On April 25, the Bethlehem Town Board heard a proposal by a Kentucky-based firm called RST Technologies to develop a trash disposal facility in Glenmont on the tract of land along Route 144 between the Normans Kill and the PSEG electric generating facility. This site was formerly a dump for coal ash from the Niagara Mohawk generating station.
Though the waste disposal technology is called “gasification”, the process nevertheless burns garbage, as does incineration. The process is billed as being “green” and renewable because the heat generated by the process is used to heat water and produce steam which, in turn, generates electricity. Therefore, trash facilities of this nature are referred to as “waste-to-energy”, or WTE, facilities.
The proposed facility would bring in municipal solid waste (MSW or garbage) from out of the area by rail, barge and by truck to the site for processing.
Waste incineration plants, including those plants with the most modern state-of-the-art air pollution controls, create and release into the air we breathe types of chemical compounds known as dioxins and furons, as well as countless other toxic chemical compounds in the form of ultra-fine particles (particles measured in thousandths of millimeters). These toxic particles are too small to be filtered and are so small they easily pass through and defeat our body’s defense systems including our skin, our blood-brain barrier and placental barriers. Some of these toxic substances form compounds similar to human hormones that our bodily systems cannot recognize as foreign objects. Therefore, they can cause all kinds of bodily dysfunction such as lung diseases, cancers, heart diseases and birth defects in developing fetuses.
The proposed facility and its emissions would impact more than the immediate Glenmont section of the Town of Bethlehem. The site is within a short distance of Albany’s South End, which already experiences dirty air from industries at the Port of Albany, as well as a large volume of automobile and diesel truck exhaust traveling through that area on Interstate 787. The steep southbound grade of I-787 causes vehicles to emit even more exhaust than the northbound traffic, as they labor to travel up the hill.
At the same time, the emissions from the proposed garbage disposal facility would impact those communities on the east side of the Hudson River in southern Rensselaer County and northern Columbia County which are down-wind from Glenmont.
Besides the emissions of the facility itself, the emissions of the MSW during transport must be considered. The presenters mentioned the possibility of 100-car unit garbage trains. If these trains were to enter the site by way of the Delaware & Hudson Railway, they would likely spend time at the D&H Kenwood Yard in Albany’s South End, adjacent to low-income residential housing projects.

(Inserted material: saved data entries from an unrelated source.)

(** The same peer 1 alone. *)
Definition run_answered : option (list part * list part) :=
  '(x, w) ← rep_attach [1] (router_new 5) (world_of (λ p, [id_part [66]; a_part [] true; a_part [7] false]));
  '(got, x, w) ← recv_parts 10 10 1 x w;
  '(x, w) ← send_parts [a_part [8] false] x w;
  Some (got, Duo.outgoing w 1).

(** With ZMQ_ROUTER_MANDATORY, a request of a peer that cannot be written. *)
Definition run_mandatory : option (list part * rep * world) :=
  '(x, w) ← rep_attach [0] (Router.xsetsockopt ZMQ_ROUTER_MANDATORY [1; 0; 0; 0] (router_new 5)).2
    (world_of (λ p, [id_part [65]; a_part [] true; a_part [7] false]));
  recv_parts 10 10 1 x w.

(** Limits of the reply socket.  After a malformed request from a peer that
    cannot be written, the router stays in the middle of a message that goes
    nowhere, and the reply to the next request of another peer is lost, although
    the same request alone is answered.  With mandatory routing, a request from
    a peer that cannot be written fails an assertion. *)
Lemma rep_defects :
  run_malformed = Some ([a_part [7] false], [], []) ∧
  run_answered = Some ([a_part [7] false], [a_part [] true; a_part [8] false]) ∧
  run_mandatory = None.
Proof. vm_compute. split_and!; reflexivity. Qed.

(** ** Witnesses: peer 1 sends a request with an envelope of one part. *)

Definition ex_world : world := world_of (λ p, if p =? 1 then [id_part [65]; a_part [3] true; a_part [] true; a_part [7] false] else []).
Definition ex_st : rep * world := default (rep_new 0, ex_world) (rep_attach [1] (router_new 0) ex_world).
Definition ex_first : rc * option part * router * world :=
  default (RcOk, None, router_new 0, ex_world) (Router.xrecv 10 (router_ ex_st.1) ex_st.2).

Lemma rep_ex_reachable : reachable 0 ex_world (ex_st.1, ex_st.2).
Proof.
  eapply rtc_l; [|apply rtc_refl].
  change (ex_st.1, ex_st.2) with (Rep (router_ ex_st.1) (sending_reply (rep_new 0)) (request_begins (rep_new 0)), ex_st.2).
  apply (s_router (rep_new 0) ex_world (router_ ex_st.1) ex_st.2); [|vm_compute; reflexivity].
  apply (Router.s_attach _ _ 1 false); [| | |done|done|vm_compute; reflexivity].
  - intros Hp. by apply not_elem_of_nil in Hp.
  - cbn. set_solver.
  - split_and!.
    + by intros m [= <-].
    + cbn. by split_and!.
    + by intros m [= <-].
Qed.


End Rep.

In addition to the negative environmental impacts of air emissions, WTE facilities negatively impact recycling and re-use efforts. WTE facilities are designed and constructed with a fairly fixed capacity and, therefore, a fixed demand for fuel. Since their fuel is garbage, there is not an opportunity to significantly reduce the amount of garbage that goes into them. In other words, they create a fixed demand for garbage and discourage recycling and re-use. Instead of recycling materials, such as plastic, paper and cardboard, these materials are sent up the smokestack, never to be available for use again. Why would we ever want to do that?
RST stated that they would need to have two local ordinances changed in order to develop the project: 1) There would need to be a change in Bethlehem’s ordinance prohibiting importation of solid waste into the town. 2) There would need to be a zoning change for the site.
It might take years to develop a project of this nature, much of which would involve getting the necessary permits from the New York State Department of Environmental Conservation. But once the permitting process for this kind of project gets started, it is a difficult, uphill fight to stop it. Especially in a political environment like Albany County’s which is ethically-challenged.
In order to fight a project of this nature in the approval process, project opponents will likely need to hire an attorney and, perhaps, ultimately sue the Town of Bethlehem. This is expensive, time-consuming and the outcome is not guaranteed.
RST is being represented by a very politically-connected Albany attorney, Peter Lynch. Lynch is so connected, in fact, that he is running for State Supreme Court Justice in Albany County.
The Town of Bethlehem, like most municipalities in New York State, is feeling a budgetary pinch. One rumor is that RST has offered Bethlehem a few dollars a ton of its tipping fee if it will approve the project. That offer could make Bethlehem’s budget problems go away temporarily, and it makes it difficult for project opponents to be effective.
The best time to work to defeat this project is now, before the Town of Bethlehem changes its ordinance banning importation of solid waste, and before there is a zoning change. To work to defeat the project at this point, what is needed is strong public pressure on the Bethlehem Town Board Members and the Supervisor.
Pressure can be applied by writing to Supervisor John Clarkson expressing disapproval and concern for the project, by writing to Town Board Members, by writing letters-to-the-editors of Bethlehem’s weekly newspaper, The Spotlight, as well as the Altamont Enterprise. Opposition can also be voiced during public comment periods at the beginning of Town Board meetings (the second and fourth Wednesday of the month beginning at 6:00 PM).
If you are willing to speak at Town Board meetings, I encourage you to prepare written comments beforehand so that your presentation is well organized and is understood by Town Board Members.